* **What you should do**: Within the lines below, find those that hold the string "Lemma" and copy each one.

-------- Records provided --------

(** A whole section: it keeps the ghost of a goroutine without the mutex. *)
Lemma keeps_section {A} (k : AccountPool -> P A) F :
  (forall ap0 g g', free g -> within ap0 -> inside ap0 g g' -> safely (k ap0) (fun g2 a => like g g2 /\ F a) g') ->
  keeps_if free (p_bind Lock k) F.
Proof. intros Hk g Hg. apply enter; [done|]. intros ap0 g' Hw _ _ Hin. by apply Hk. Qed.
Lemma end_section {A} ap0 ap (k : P A) (F : A -> Prop) g g' :
  free g -> inside ap0 g g' -> within ap0 -> fair ap0 ap -> keeps_if free k F ->
  safely (Unlock ap ;! k) (fun g2 a => like g g2 /\ F a) g'.
Proof.
  intros Hf Hin Hw Hfair Hk. eapply leave_fair; [done..|]. intros g2 H2.
  eapply safely_mono; [apply Hk; by eapply free_stable|]. intros g3 a [H3 Ha]. split; [by eapply like_trans|done].
Qed.
Lemma end_here ap0 ap (F : () -> Prop) g g' :
  free g -> inside ap0 g g' -> within ap0 -> fair ap0 ap -> F tt ->
  safely (Unlock ap) (fun g2 a => like g g2 /\ F a) g'.
Proof.
  intros Hf Hin Hw Hfair HF. assert (H : safely (Unlock ap ;! Ret tt) (fun g2 a => like g g2 /\ F a) g').
  { eapply end_section; [done..|]. by apply keeping_ret. }
  exact H.
Qed.
(** Looking, under the mutex. *)
Lemma look {A B} ap0 (p : P A) (k : A -> P B) F Q g g' :
  keeps p F -> inside ap0 g g' -> (forall a g2, F a -> inside ap0 g g2 -> safely (k a) Q g2) -> safely (p_bind p k) Q g'.
Proof.
  intros Hp Hin Hk. eapply then_keeps; [exact Hp|done|]. intros g2 a Hl Ha. apply Hk; [done|by eapply inside_like].
Qed.
Ltac fair := apply shrunk_fair; split_and!; simpl; try done; try apply delete_subseteq.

--------

* **Your response**:
Lemma keeps_section {A} (k : AccountPool -> P A) F :
Lemma end_section {A} ap0 ap (k : P A) (F : A -> Prop) g g' :
Lemma end_here ap0 ap (F : () -> Prop) g g' :
Lemma look {A B} ap0 (p : P A) (k : A -> P B) F Q g g' :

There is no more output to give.